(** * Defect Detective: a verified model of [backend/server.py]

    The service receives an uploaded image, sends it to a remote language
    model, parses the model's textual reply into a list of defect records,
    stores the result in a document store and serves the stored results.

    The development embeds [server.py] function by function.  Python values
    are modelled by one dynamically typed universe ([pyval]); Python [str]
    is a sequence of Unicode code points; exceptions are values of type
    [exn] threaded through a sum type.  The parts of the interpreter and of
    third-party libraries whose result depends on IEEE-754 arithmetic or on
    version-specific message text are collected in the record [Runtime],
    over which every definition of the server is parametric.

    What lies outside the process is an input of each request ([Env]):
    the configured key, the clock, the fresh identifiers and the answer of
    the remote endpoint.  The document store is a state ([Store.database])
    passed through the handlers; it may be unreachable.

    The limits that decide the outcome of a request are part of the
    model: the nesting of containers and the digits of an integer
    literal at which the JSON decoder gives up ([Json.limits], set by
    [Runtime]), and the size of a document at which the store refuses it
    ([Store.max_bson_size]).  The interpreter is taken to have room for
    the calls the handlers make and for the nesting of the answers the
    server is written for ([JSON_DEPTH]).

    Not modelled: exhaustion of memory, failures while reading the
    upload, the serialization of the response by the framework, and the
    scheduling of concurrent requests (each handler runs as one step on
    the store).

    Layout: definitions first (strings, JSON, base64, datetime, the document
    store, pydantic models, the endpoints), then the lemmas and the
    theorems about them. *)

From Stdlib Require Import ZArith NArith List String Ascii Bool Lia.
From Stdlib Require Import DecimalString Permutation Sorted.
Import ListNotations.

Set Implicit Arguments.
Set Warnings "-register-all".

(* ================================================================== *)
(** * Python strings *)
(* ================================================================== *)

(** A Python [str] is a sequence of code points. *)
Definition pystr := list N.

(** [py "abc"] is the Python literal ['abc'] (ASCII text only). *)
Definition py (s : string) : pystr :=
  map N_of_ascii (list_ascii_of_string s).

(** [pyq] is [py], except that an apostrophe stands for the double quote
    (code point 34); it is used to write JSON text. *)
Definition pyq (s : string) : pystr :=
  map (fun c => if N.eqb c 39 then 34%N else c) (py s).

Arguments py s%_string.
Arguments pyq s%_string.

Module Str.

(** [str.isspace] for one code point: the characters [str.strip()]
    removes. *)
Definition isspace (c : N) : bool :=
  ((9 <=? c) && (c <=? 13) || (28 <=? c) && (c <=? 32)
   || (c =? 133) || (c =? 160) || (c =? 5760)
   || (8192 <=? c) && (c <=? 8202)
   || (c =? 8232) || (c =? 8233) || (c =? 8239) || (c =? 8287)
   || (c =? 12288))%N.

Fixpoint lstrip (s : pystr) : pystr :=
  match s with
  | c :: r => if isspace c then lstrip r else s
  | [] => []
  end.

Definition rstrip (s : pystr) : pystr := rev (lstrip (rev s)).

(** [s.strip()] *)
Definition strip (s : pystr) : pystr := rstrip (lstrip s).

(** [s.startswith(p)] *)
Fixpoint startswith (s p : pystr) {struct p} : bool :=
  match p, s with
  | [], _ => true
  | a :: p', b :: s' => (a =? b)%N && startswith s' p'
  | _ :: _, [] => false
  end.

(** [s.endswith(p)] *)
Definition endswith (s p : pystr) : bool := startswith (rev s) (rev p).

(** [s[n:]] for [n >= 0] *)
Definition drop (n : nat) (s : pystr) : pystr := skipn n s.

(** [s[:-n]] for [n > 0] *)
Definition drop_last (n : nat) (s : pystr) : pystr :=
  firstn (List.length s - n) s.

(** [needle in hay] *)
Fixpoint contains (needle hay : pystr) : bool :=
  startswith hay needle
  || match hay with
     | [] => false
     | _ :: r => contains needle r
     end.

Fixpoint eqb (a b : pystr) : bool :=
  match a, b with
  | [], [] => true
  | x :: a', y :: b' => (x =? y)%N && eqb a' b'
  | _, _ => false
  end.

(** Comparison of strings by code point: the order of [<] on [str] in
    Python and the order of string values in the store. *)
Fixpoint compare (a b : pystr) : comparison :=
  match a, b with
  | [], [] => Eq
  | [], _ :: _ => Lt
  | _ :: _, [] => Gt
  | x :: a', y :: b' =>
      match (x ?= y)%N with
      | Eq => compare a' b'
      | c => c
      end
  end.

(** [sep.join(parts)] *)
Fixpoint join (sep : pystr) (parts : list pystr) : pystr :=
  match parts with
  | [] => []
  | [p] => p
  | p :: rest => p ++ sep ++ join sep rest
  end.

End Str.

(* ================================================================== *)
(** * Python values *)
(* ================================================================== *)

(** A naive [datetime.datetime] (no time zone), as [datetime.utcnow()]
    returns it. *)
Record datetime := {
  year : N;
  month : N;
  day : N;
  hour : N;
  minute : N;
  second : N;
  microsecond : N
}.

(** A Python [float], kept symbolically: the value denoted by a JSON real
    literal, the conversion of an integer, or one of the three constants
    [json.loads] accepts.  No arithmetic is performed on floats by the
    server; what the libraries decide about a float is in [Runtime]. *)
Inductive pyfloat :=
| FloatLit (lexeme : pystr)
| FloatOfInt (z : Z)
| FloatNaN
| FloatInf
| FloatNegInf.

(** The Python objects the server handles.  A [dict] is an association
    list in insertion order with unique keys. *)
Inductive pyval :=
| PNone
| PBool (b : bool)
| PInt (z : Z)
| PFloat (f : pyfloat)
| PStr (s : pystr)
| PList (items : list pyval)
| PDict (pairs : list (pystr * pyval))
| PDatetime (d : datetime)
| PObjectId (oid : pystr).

# Description of the task
Please copy each line above exactly as written.

# Output of the exercise
(** * Defect Detective: a verified model of [backend/server.py]

    The service receives an uploaded image, sends it to a remote language
    model, parses the model's textual reply into a list of defect records,
    stores the result in a document store and serves the stored results.

    The development embeds [server.py] function by function.  Python values
    are modelled by one dynamically typed universe ([pyval]); Python [str]
    is a sequence of Unicode code points; exceptions are values of type
    [exn] threaded through a sum type.  The parts of the interpreter and of
    third-party libraries whose result depends on IEEE-754 arithmetic or on
    version-specific message text are collected in the record [Runtime],
    over which every definition of the server is parametric.

    What lies outside the process is an input of each request ([Env]):
    the configured key, the clock, the fresh identifiers and the answer of
    the remote endpoint.  The document store is a state ([Store.database])
    passed through the handlers; it may be unreachable.

    The limits that decide the outcome of a request are part of the
    model: the nesting of containers and the digits of an integer
    literal at which the JSON decoder gives up ([Json.limits], set by
    [Runtime]), and the size of a document at which the store refuses it
    ([Store.max_bson_size]).  The interpreter is taken to have room for
    the calls the handlers make and for the nesting of the answers the
    server is written for ([JSON_DEPTH]).

    Not modelled: exhaustion of memory, failures while reading the
    upload, the serialization of the response by the framework, and the
    scheduling of concurrent requests (each handler runs as one step on
    the store).

    Layout: definitions first (strings, JSON, base64, datetime, the document
    store, pydantic models, the endpoints), then the lemmas and the
    theorems about them. *)

From Stdlib Require Import ZArith NArith List String Ascii Bool Lia.
From Stdlib Require Import DecimalString Permutation Sorted.
Import ListNotations.

Set Implicit Arguments.
Set Warnings "-register-all".

(* ================================================================== *)
(** * Python strings *)
(* ================================================================== *)

(** A Python [str] is a sequence of code points. *)
Definition pystr := list N.

(** [py "abc"] is the Python literal ['abc'] (ASCII text only). *)
Definition py (s : string) : pystr :=
  map N_of_ascii (list_ascii_of_string s).

(** [pyq] is [py], except that an apostrophe stands for the double quote
    (code point 34); it is used to write JSON text. *)
Definition pyq (s : string) : pystr :=
  map (fun c => if N.eqb c 39 then 34%N else c) (py s).

Arguments py s%_string.
Arguments pyq s%_string.

Module Str.

(** [str.isspace] for one code point: the characters [str.strip()]
    removes. *)
Definition isspace (c : N) : bool :=
  ((9 <=? c) && (c <=? 13) || (28 <=? c) && (c <=? 32)
   || (c =? 133) || (c =? 160) || (c =? 5760)
   || (8192 <=? c) && (c <=? 8202)
   || (c =? 8232) || (c =? 8233) || (c =? 8239) || (c =? 8287)
   || (c =? 12288))%N.

Fixpoint lstrip (s : pystr) : pystr :=
  match s with
  | c :: r => if isspace c then lstrip r else s
  | [] => []
  end.

Definition rstrip (s : pystr) : pystr := rev (lstrip (rev s)).

(** [s.strip()] *)
Definition strip (s : pystr) : pystr := rstrip (lstrip s).

(** [s.startswith(p)] *)
Fixpoint startswith (s p : pystr) {struct p} : bool :=
  match p, s with
  | [], _ => true
  | a :: p', b :: s' => (a =? b)%N && startswith s' p'
  | _ :: _, [] => false
  end.

(** [s.endswith(p)] *)
Definition endswith (s p : pystr) : bool := startswith (rev s) (rev p).

(** [s[n:]] for [n >= 0] *)
Definition drop (n : nat) (s : pystr) : pystr := skipn n s.

(** [s[:-n]] for [n > 0] *)
Definition drop_last (n : nat) (s : pystr) : pystr :=
  firstn (List.length s - n) s.

(** [needle in hay] *)
Fixpoint contains (needle hay : pystr) : bool :=
  startswith hay needle
  || match hay with
     | [] => false
     | _ :: r => contains needle r
     end.

Fixpoint eqb (a b : pystr) : bool :=
  match a, b with
  | [], [] => true
  | x :: a', y :: b' => (x =? y)%N && eqb a' b'
  | _, _ => false
  end.

(** Comparison of strings by code point: the order of [<] on [str] in
    Python and the order of string values in the store. *)
Fixpoint compare (a b : pystr) : comparison :=
  match a, b with
  | [], [] => Eq
  | [], _ :: _ => Lt
  | _ :: _, [] => Gt
  | x :: a', y :: b' =>
      match (x ?= y)%N with
      | Eq => compare a' b'
      | c => c
      end
  end.

(** [sep.join(parts)] *)
Fixpoint join (sep : pystr) (parts : list pystr) : pystr :=
  match parts with
  | [] => []
  | [p] => p
  | p :: rest => p ++ sep ++ join sep rest
  end.

End Str.

(* ================================================================== *)
(** * Python values *)
(* ================================================================== *)

(** A naive [datetime.datetime] (no time zone), as [datetime.utcnow()]
    returns it. *)
Record datetime := {
  year : N;
  month : N;
  day : N;
  hour : N;
  minute : N;
  second : N;
  microsecond : N
}.

(** A Python [float], kept symbolically: the value denoted by a JSON real
    literal, the conversion of an integer, or one of the three constants
    [json.loads] accepts.  No arithmetic is performed on floats by the
    server; what the libraries decide about a float is in [Runtime]. *)
Inductive pyfloat :=
| FloatLit (lexeme : pystr)
| FloatOfInt (z : Z)
| FloatNaN
| FloatInf
| FloatNegInf.

(** The Python objects the server handles.  A [dict] is an association
    list in insertion order with unique keys. *)
Inductive pyval :=
| PNone
| PBool (b : bool)
| PInt (z : Z)
| PFloat (f : pyfloat)
| PStr (s : pystr)
| PList (items : list pyval)
| PDict (pairs : list (pystr * pyval))
| PDatetime (d : datetime)
| PObjectId (oid : pystr).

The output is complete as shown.